USGS: U.S. minerals sector declined in 2009, more dependent on foreign mineral sources
The value of U.S. mineral production significantly declined in 2009, according to a recently released report from the U.S. Geological Survey (USGS).
The value of raw, nonfuel minerals mined in the United States was $57.1 billion in 2009, a decline of 20 percent over the past year, accorind to USGS. The value of materials domestically processed and refined from these raw minerals was $454 billion in 2009, a 25 percent decline from that of 2008, the goverment agency reports.

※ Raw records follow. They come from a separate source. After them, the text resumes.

(* ===== verification/DList.v ===== *)
(** * kernel/lib/list: intrusive circular doubly linked lists

    [struct list_head] is two pointers, [next] at offset 0 and [prev] at
    offset 8.  [clist m h xs] says that in memory [m] the head [h] is linked in
    a circle with the nodes [xs], in order. *)
From S2P Require Import Prelude CInt Mem CString.

(** ** The operations *)
Definition LIST_HEAD_SIZE : Z := 16.

Section defs.
Context {S : Type} {MS : MemState S}.

Definition list_next (p : Z) : M S Z := rd64 p.
Definition list_prev (p : Z) : M S Z := rd64 (p + 8).
Definition set_next (p v : Z) : M S unit := wr64 p v.
Definition set_prev (p v : Z) : M S unit := wr64 (p + 8) v.

Definition INIT_LIST_HEAD (list : Z) : M S unit :=
  set_next list list ;; set_prev list list.

Definition __list_add (el prev next : Z) : M S unit :=
  set_prev next el ;;
  set_next el next ;;
  set_prev el prev ;;
  set_next prev el.

Definition list_add (el head : Z) : M S unit :=
  next ← list_next head;
  __list_add el head next.

Definition list_add_tail (el head : Z) : M S unit :=
  prev ← list_prev head;
  __list_add el prev head.

Definition __list_del (prev next : Z) : M S unit :=
  set_prev next prev ;;
  set_next prev next.

Definition list_del (entry : Z) : M S unit :=
  prev ← list_prev entry;
  next ← list_next entry;
  __list_del prev next ;;
  set_next entry NULL ;;
  set_prev entry NULL.

Definition list_empty (head : Z) : M S bool :=
  next ← list_next head;
  mret (next =? head).

(** [list_entry(ptr, type, member)], with the offset of the member. *)
Definition list_entry (ptr offset : Z) : Z := ptr - offset.

(** [list_for_each_ro]: the body is run on each node; [Some] leaves the loop. *)
Definition list_for_each_ro {A} (head : Z) (body : Z → M S (option A)) : M S (option A) :=
  fuel ← mem_fuel;
  pos ← list_next head;
  loop fuel (λ pos,
    if pos =? head then mret (inr None)
    else
      r ← body pos;
      match r with
      | Some a => mret (inr (Some a))
      | None => pos ← list_next pos; mret (inl pos)
      end) pos.

(** [list_for_each_safe]: the next node is read before the body runs. *)
Definition list_for_each_safe {A} (head : Z) (body : Z → M S (option A)) : M S (option A) :=
  fuel ← mem_fuel;
  pos ← list_next head;
  n ← list_next pos;
  loop fuel (λ '(pos, n),
    if pos =? head then mret (inr None)
    else
      r ← body pos;
      match r with
      | Some a => mret (inr (Some a))
      | None => n' ← list_next n; mret (inl (n, n'))
      end) (pos, n).
End defs.

(** ** Lists in memory *)

(** [a->next == b] and [b->prev == a]. *)
Definition links (m : mem) (a b : Z) : Prop :=
  load_le 8 m a = Some b ∧ load_le 8 m (b + 8) = Some a.

(** Consecutive nodes of [a :: l] are linked. *)
Fixpoint path (m : mem) (a : Z) (l : list Z) : Prop :=
  match l with
  | [] => True
  | b :: l' => links m a b ∧ path m b l'
  end.

Definition apart (x y : Z) : Prop := x + LIST_HEAD_SIZE ≤ y ∨ y + LIST_HEAD_SIZE ≤ x.

(** Distinct nodes do not overlap. *)
Definition spaced (l : list Z) : Prop := ∀ x y, x ∈ l → y ∈ l → x = y ∨ apart x y.

Record clist (m : mem) (h : Z) (xs : list Z) : Prop := {
  clist_path : path m h (xs ++ [h]);
  clist_nodup : NoDup (h :: xs);
  clist_spaced : spaced (h :: xs);
}.

(** [m'] has the bytes of [m] outside the nodes [l]. *)
Definition same_outside (l : list Z) (m m' : mem) : Prop :=
  ∀ i, (∀ x, x ∈ l → ¬ x ≤ i < x + LIST_HEAD_SIZE) → m' !! i = m !! i.

(** ** Lemmas *)

(** The nodes whose [next] field a path uses. *)
Fixpoint sources (a : Z) (l : list Z) : list Z :=
  match l with
  | [] => []
  | b :: l' => a :: sources b l'
  end.

Definition last_of (a : Z) (l : list Z) : Z := default a (last l).

Lemma last_of_cons a b l : last_of a (b :: l) = last_of b l.
Proof. unfold last_of. rewrite last_cons. by destruct (last l). Qed.

Lemma path_app m a l1 l2 :
  path m a (l1 ++ l2) ↔ path m a l1 ∧ path m (last_of a l1) l2.
Proof.
  revert a. induction l1 as [|b l1 IH]; intros a; simpl.
  - unfold last_of. simpl. tauto.
  - rewrite IH, last_of_cons. tauto.
Qed.

Lemma sources_app a l1 l2 : sources a (l1 ++ l2) = sources a l1 ++ sources (last_of a l1) l2.
Proof.
  revert a. induction l1 as [|b l1 IH]; intros a; simpl; [done|]. by rewrite IH, last_of_cons.
Qed.

Lemma sources_circle h xs b : sources h (xs ++ [b]) = h :: xs.
Proof. revert h. induction xs as [|x xs IH]; intros h; simpl; [done|]. by rewrite IH. Qed.

Lemma path_frame m m' a l :
  path m a l →
  (∀ x, x ∈ sources a l → load_le 8 m' x = load_le 8 m x) →
  (∀ y, y ∈ l → load_le 8 m' (y + 8) = load_le 8 m (y + 8)) →
  path m' a l.
Proof.
  revert a. induction l as [|b l IH]; intros a; simpl; [done|].
  intros [[Hn Hp] Hl] Hs Ht. split.
  - split; [rewrite Hs|rewrite Ht]; set_solver.
  - apply IH; [done|set_solver..].
Qed.

Lemma NoDup_mid_ne (l1 l2 : list Z) x y : NoDup (l1 ++ x :: l2) → y ∈ l1 ++ l2 → y ≠ x.
Proof.
  rewrite NoDup_app, NoDup_cons. intros (_ & Hd & Hx & _) [Hy|Hy]%elem_of_app ->; [|done].
  apply (Hd x Hy). set_solver.
Qed.

Lemma spaced_sub l l' : spaced l → (∀ x, x ∈ l' → x ∈ l) → spaced l'.
Proof. intros Hs Hsub x y ??. apply Hs; auto. Qed.

Lemma apart_sym x y : apart x y → apart y x.
Proof. unfold apart. lia. Qed.

Lemma clist_perm_targets (h : Z) (xs : list Z) : xs ++ [h] ≡ₚ h :: xs.
Proof. by rewrite Permutation_app_comm. Qed.

Lemma path_load_next m a l x : path m a l → x ∈ sources a l → is_Some (load_le 8 m x).
Proof.
  revert a. induction l as [|b l IH]; intros a; simpl; [set_solver|].
  intros [[Hn _] Hl] [->|Hx]%elem_of_cons; [by eexists|eauto].
Qed.

Lemma path_load_prev m a l y : path m a l → y ∈ l → is_Some (load_le 8 m (y + 8)).
Proof.
  revert a. induction l as [|b l IH]; intros a; simpl; [set_solver|].
  intros [[_ Hp] Hl] [->|Hy]%elem_of_cons; [by eexists|eauto].
Qed.

Lemma wp_list_add_raw {S} {MS : MemState S} el prev next (s : S) (Q : unit → S → Prop) :
  is_Some (load_le 8 (st_mem s) (next + 8)) → is_Some (load_le 8 (st_mem s) prev) →
  mapped (st_mem s) el LIST_HEAD_SIZE →
  Q tt (st_put (write_le 8 (write_le 8 (write_le 8 (write_le 8 (st_mem s)
          (next + 8) el) el next) (el + 8) prev) prev el) s) →
  wp (__list_add el prev next) s Q.
Proof.
  intros Hn Hp Hel HQ. unfold __list_add, set_prev, set_next, LIST_HEAD_SIZE in *.
  assert (is_Some (load_le 8 (st_mem s) el) ∧ is_Some (load_le 8 (st_mem s) (el + 8))) as [? ?].
  { rewrite !load_le_is_Some. split; (eapply mapped_sub; [exact Hel|lia|lia]). }
  do 4 wp_st_mapped. by rewrite !st_put_put, !st_mem_put.
Qed.

Section splice.
Context (m : mem) (h : Z) (ys : list Z) (n : Z) (zs : list Z).
Let prev := last_of h ys.
Context (nodes : list Z).
Hypothesis Hsrcs : ∀ x, x ∈ sources h (ys ++ n :: zs) → x ∈ nodes.
Hypothesis Htgts : ∀ x, x ∈ ys ++ n :: zs → x ∈ nodes.
Hypothesis Hsp : spaced nodes.
Hypothesis Hnd_src : NoDup (sources h (ys ++ n :: zs)).
Hypothesis Hnd_tgt : NoDup (ys ++ n :: zs).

Also during the past year, USGS says that U.S. dependence on foreign sources for minerals has increased, continuing a trend that has been evident for more than 30 years. The United States relied on foreign sources to supply more than 50 percent of domestic consumption of 38 mineral commodities in 2009, and was 100 percent reliant on imports for 19 of those, according to USGS.

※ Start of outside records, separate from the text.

(** C29: [pmap_insert] writes the region from the page of the entry's start (the kernel's
    end if that is higher and the entry available) with the size up to the end of its last
    page, or panics exactly when an earlier region overlaps that range.  The size is that of
    the range when the range is not empty the wrong way round; for an available entry that
    ends a page or more below the kernel's end it wraps to more than [2^51] pages. *)
Theorem pmap_insert_region kernel_vma_stop s u rest entry e old :
  read_entry entry (with_table s (u ++ [old]) rest) = Done (e, with_table s (u ++ [old]) rest) →
  entry_ok kernel_vma_stop e →
  let start := page_floor (entry_start kernel_vma_stop e) in
  let stop := page_ceil (e_addr e + e_len e) in
  let size := u64 (stop - start) / PAGE_SIZE_IN_BYTES in
  let r := mk_region start size (insert_type e) (r_bitmap old) in
  pmap_insert kernel_vma_stop entry (Z.of_nat (length u)) (with_table s (u ++ [old]) rest) =
    (if forallb (λ r', (region_stop r' <=? start) || (stop <=? r_addr r')) u
     then Done (tt, with_table s (u ++ [r]) rest)
     else Faulted (Panicked "pmap_insert: physical memory overlap")) ∧
  (start ≤ stop → start + size * PAGE_SIZE_IN_BYTES = stop) ∧
  (insert_type e = PMM_REGION_RESERVED → start ≤ stop) ∧
  (stop < start → 2 ^ 51 ≤ size).
Proof.
  intros Hread Hok start stop size r. pose proof Hok as (HV & Ha & Hl & Hs).
  pose proof (insert_addr_eq _ _ Hok) as Haddr. pose proof (insert_stop_eq _ _ Hok) as Hst.
  fold start in Haddr. fold stop in Hst.
  assert (insert_size kernel_vma_stop e = size) as Hsize by (unfold insert_size; by rewrite Haddr, Hst).
  split.
  2: { by apply insert_range_size. }
  unfold pmap_insert. rewrite (bind_Done _ _ _ _ _ Hread). rewrite Hsize, Haddr, Hst.
  assert ((u ++ [old]) !! length u = Some old) as Hold by (by rewrite list_lookup_middle).
  assert ((pmap_get (Z.of_nat (length u))) (with_table s (u ++ [old]) rest) = Done (old, with_table s (u ++ [old]) rest)) as Hget.
  { destruct (proj1 (wp_Done (pmap_get (Z.of_nat (length u))) (with_table s (u ++ [old]) rest)
      (λ r' s', r' = old ∧ s' = with_table s (u ++ [old]) rest))) as (? & ? & ? & -> & ->); [|done].
    eapply wp_table_get; [lia|by rewrite Nat2Z.id|done]. }
  rewrite (bind_Done _ _ _ _ _ Hget).
  rewrite (bind_Done _ _ _ tt (with_table s (u ++ [r]) rest)).
  2: { destruct (proj1 (wp_Done (pmap_set (Z.of_nat (length u)) r) (with_table s (u ++ [old]) rest)
         (λ _ s', s' = with_table s (u ++ [r]) rest))) as ([] & ? & ? & ->); [|done].
       apply wp_table_set; [rewrite length_app; simpl; lia|].
       rewrite Nat2Z.id. rewrite insert_app_r_alt by lia. by rewrite Nat.sub_diag. }
  erewrite (for_up_guard (λ i, match u !! Z.to_nat i with
    | Some r' => (region_stop r' <=? start) || (stop <=? r_addr r') | None => true end)).
  2: { intros i Hi. destruct (lookup_lt_is_Some_2 u (Z.to_nat i)) as [r' Hr']; [lia|].
    rewrite (bind_Done _ _ _ r' (with_table s (u ++ [r]) rest)).
    - rewrite Hr'. by destruct (_ || _).
    - destruct (proj1 (wp_Done (pmap_get i) (with_table s (u ++ [r]) rest)
        (λ r0 s', r0 = r' ∧ s' = with_table s (u ++ [r]) rest))) as (? & ? & ? & -> & ->); [|done].
      eapply wp_table_get; [lia|by rewrite lookup_app_l by lia|done]. }
  replace (forallb _ (seqZ _ _)) with (forallb (λ r', (region_stop r' <=? start) || (stop <=? r_addr r')) u);
    [done|].
  apply eq_true_iff_eq. rewrite !forallb_forall. split.
  - intros Hall i Hi. destruct (u !! Z.to_nat i) eqn:Hr'; [|done].
    apply Hall, list_elem_of_In. by eapply list_elem_of_lookup_2.
  - intros Hall r' Hr'. apply list_elem_of_In, list_elem_of_lookup in Hr' as [i Hi].
    specialize (Hall (Z.of_nat i)). rewrite Nat2Z.id, Hi in Hall. apply Hall.
    apply list_elem_of_In, elem_of_seqZ. apply lookup_lt_Some in Hi. lia.
Qed.

(** An available entry that ends a page or more below the end of the
    kernel gets a size of more than [2^51] pages: the subtraction wraps. *)
Theorem pmap_insert_below_kernel_wraps kernel_vma_stop e :
  entry_ok kernel_vma_stop e → insert_type e = PMM_REGION_AVAILABLE →
  page_ceil (e_addr e + e_len e) < page_floor (V2P kernel_vma_stop) →
  2 ^ 51 ≤ insert_size kernel_vma_stop e.
Proof.
  intros Hok Hav Hlt. pose proof Hok as (HV & Ha & Hl & Hs).
  unfold insert_size. rewrite insert_addr_eq, insert_stop_eq by done.
  unfold entry_start. rewrite Hav. unfold page_floor, page_ceil, PAGE_SIZE_IN_BYTES in *.
  rewrite Z.max_l by zlia. unfold u64. zlia.
Qed.

(** [pmm_next_phys_page] finds the first page after [addr] that is in the
    table, and its type; 1, never a page, says there is none. *)
Theorem pmm_next_phys_page_least s addr :
  pmm_wf s → 0 ≤ addr → addr + PAGE_SIZE_IN_BYTES < 2 ^ 64 → addr mod PAGE_SIZE_IN_BYTES = 0 →
  ∃ res, pmm_next_phys_page addr s = Done (res, s) ∧
    (pa_pa res ≠ 1 → ∃ i r k, region_at (pmm_g s) i r ∧ page_of r k (pa_pa res) ∧ pa_type res = r_type r) ∧
    (∀ i r k q, region_at (pmm_g s) i r → page_of r k q → addr < q →
       pa_pa res ≠ 1 ∧ pa_pa res ≤ q).
Proof.
  intros Hwf Ha Hlt Hal. destruct (next_phys_run s addr Hwf Ha Hlt) as (res & Hrun & Hpost).
  assert (∀ i r, region_at (pmm_g s) i r → region_ok (st_mem s) r) as Hok by apply Hwf.
  exists res. split_and!; [done|..]; unfold next_phys_post, page_of, PAGE_SIZE_IN_BYTES in *.
  - intros Hne. destruct Hpost as [[]|(i & r & Hr & Hst & Hty & Hpa & _)]; [done|].
    rewrite (region_stop_eq _ _ (Hok _ _ Hr)) in Hst. destruct (Hok _ _ Hr) as [? Hr4 ? _ _].
    exists i, r, ((pa_pa res - r_addr r) / 4096). unfold PAGE_SIZE_IN_BYTES in *. split_and!; try done; zlia.
  - intros i r k q Hr [Hk ->] Hq. destruct (Hok _ _ Hr) as [? Hr4 ? _ _].
    pose proof (region_stop_eq _ _ (Hok _ _ Hr)) as Hst. unfold PAGE_SIZE_IN_BYTES in *.
    destruct Hpost as [[_ Hall]|(j & r' & Hr' & Hst' & _ & Hpa & Hbelow)].
    { specialize (Hall _ _ Hr). zlia. }
    rewrite (region_stop_eq _ _ (Hok _ _ Hr')) in Hst'. destruct (Hok _ _ Hr') as [? Hr4' ? _ _].
    unfold PAGE_SIZE_IN_BYTES in *. split; [lia|]. rewrite Hpa.
    destruct (Z.lt_trichotomy i j) as [Hij|[->|Hij]].
    + specialize (Hbelow _ _ Hr Hij). zlia.
    + rewrite (region_at_fun _ _ _ _ Hr' Hr) in *. zlia.
    + pose proof (pw_sorted _ Hwf _ _ _ _ Hr' Hr Hij). unfold PAGE_SIZE_IN_BYTES in *. zlia.
Qed.

(** [pmm_init] places the bitmaps of two consecutive available regions so
    that they overlap, since [bitmap_init] returns an address only
    [size_in_block] bytes further: the table it leaves is not well formed. *)
Theorem pmm_init_bitmaps_overlap kernel_vma_stop mmap s n s' r r' :
  pmm_init kernel_vma_stop mmap s = Done (n, s') →
  region_at (pmm_g s') 0 r → region_at (pmm_g s') 1 r' →
  available r = true → available r' = true →
  0 ≤ r_size_in_pages r < 2 ^ 52 → 0 ≤ r_size_in_pages r' →
  0 ≤ kernel_vma_stop → kernel_vma_stop + BITMAP_SIZE_IN_BLOCK (r_size_in_pages r) < 2 ^ 64 →
  bm_bitmap (r_bitmap r) = kernel_vma_stop ∧
  bm_bitmap (r_bitmap r') = kernel_vma_stop + bm_size_in_block (r_bitmap r) ∧
  ¬ bitmaps_disjoint (r_bitmap r) (r_bitmap r') ∧ ¬ pmm_wf s'.
Proof.
  intros Hrun Hr Hr' Hav Hav' Hsz Hsz' Hkv Hkv'.
  pose proof Hr as [[_ H0] Hl]. pose proof Hr' as [[_ H1] Hl'].
  destruct (init_laid_out _ _ _ _ _ Hrun) as (stop & Hlaid & _); [lia|].
  destruct (g_pmap (pmm_g s')) as [|r0 [|r1 l]]; [done|done|]. simpl in Hl, Hl'. simplify_eq.
  replace (Z.to_nat (g_pmap_size (pmm_g s'))) with
    (Datatypes.S (Datatypes.S (Z.to_nat (g_pmap_size (pmm_g s')) - 2))) in Hlaid by lia.
  simpl in Hlaid. rewrite Hav, Hav' in Hlaid. destruct Hlaid as (Hb & Hb' & _).
  assert (0 < BITMAP_SIZE_IN_BLOCK (r_size_in_pages r) ≤ 2 ^ 46) as HB
    by (unfold BITMAP_SIZE_IN_BLOCK; zlia).
  assert (0 < BITMAP_SIZE_IN_BLOCK (r_size_in_pages r')) by (unfold BITMAP_SIZE_IN_BLOCK; zlia).
  rewrite u64_small in Hb' by lia.
  assert (¬ bitmaps_disjoint (r_bitmap r) (r_bitmap r')) as Hnd.
  { unfold bitmaps_disjoint. rewrite Hb, Hb'. simpl. lia. }
  split_and!; [by rewrite Hb|by rewrite Hb, Hb'|done|].
  intros Hwf. apply Hnd. by eapply (pw_disjoint _ Hwf 0 1).
Qed.
End properties.

(** ** Witnesses *)

(** Two available regions around a reserved one; the bitmaps are at 0x1000. *)
Definition ex_r0 : pmm_region :=
  mk_region 0x300000 40 PMM_REGION_AVAILABLE (mk_bitmap 40 1 0x1000).
Definition ex_r1 : pmm_region := mk_region 0x400000 2 PMM_REGION_RESERVED (mk_bitmap 0 0 0).
Definition ex_r2 : pmm_region :=
  mk_region 0x500000 3 PMM_REGION_AVAILABLE (mk_bitmap 3 1 0x1008).
Definition ex_pmap : list pmm_region := [ex_r0; ex_r1; ex_r2].
Definition ex_rest : list pmm_region := replicate 7 zero_region.
Definition ex_globals : pmm_globals := mk_pmm (ex_pmap ++ ex_rest) 3 0xffffffff80302000.
(** Pages 0 to 35 of the first region and 0 of the last are taken. *)
Definition ex_pmm_mem : mem :=
  write_le 8 (write_le 8 (zero_mem 0x1000 16) 0x1000 (Z.ones 28)) 0x1008 (Z.ones 63).
Definition ex_pmm : pmm_state := mk_pmm_state ex_pmm_mem ex_globals.
(** The same with the first bitmap exhausted. *)
Definition ex_pmm_full : pmm_state :=
  mk_pmm_state (write_le 8 ex_pmm_mem 0x1000 0) ex_globals.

Minerals are a fundamental component to the U.S. economy. Final products, such as cars and houses, produced by major U.S. industries using mineral materials made up approximately 13 percent (more than $1.9 trillion) of the 2009 gross domestic product.
The U.S. Geological Survey recently released the Mineral Commodity Summaries 2010, and this annual report addresses events, trends, and issues in the domestic and international mineral industries and includes statistics on about 90 mineral commodities. The report is used by public and private sector analysts regarding planning and decision making for government and business.
“Over the last year, there has been reduced production of almost every mineral commodity and lower prices for most metals,” said USGS Mineral Resources Program Coordinator Kathleen Johnson in a written statement. “This report allows for timely research and analysis of our nation’s minerals sector.”
A decline in the U.S. housing market during 2009 caused reductions in the production and consumption of construction materials. Declines in automobile and durable goods manufacturing resulted in reduced production and consumption of metals including copper, iron, steel, lead, and platinum-group metals.
Gold was one notable exception to the downward trend in metal prices, reaching an all time high of $1,215.21 per troy ounce in early December 2009. Iron ore was among the largest to decline and decreased by nearly 50 percent in production quantity and value over the last year.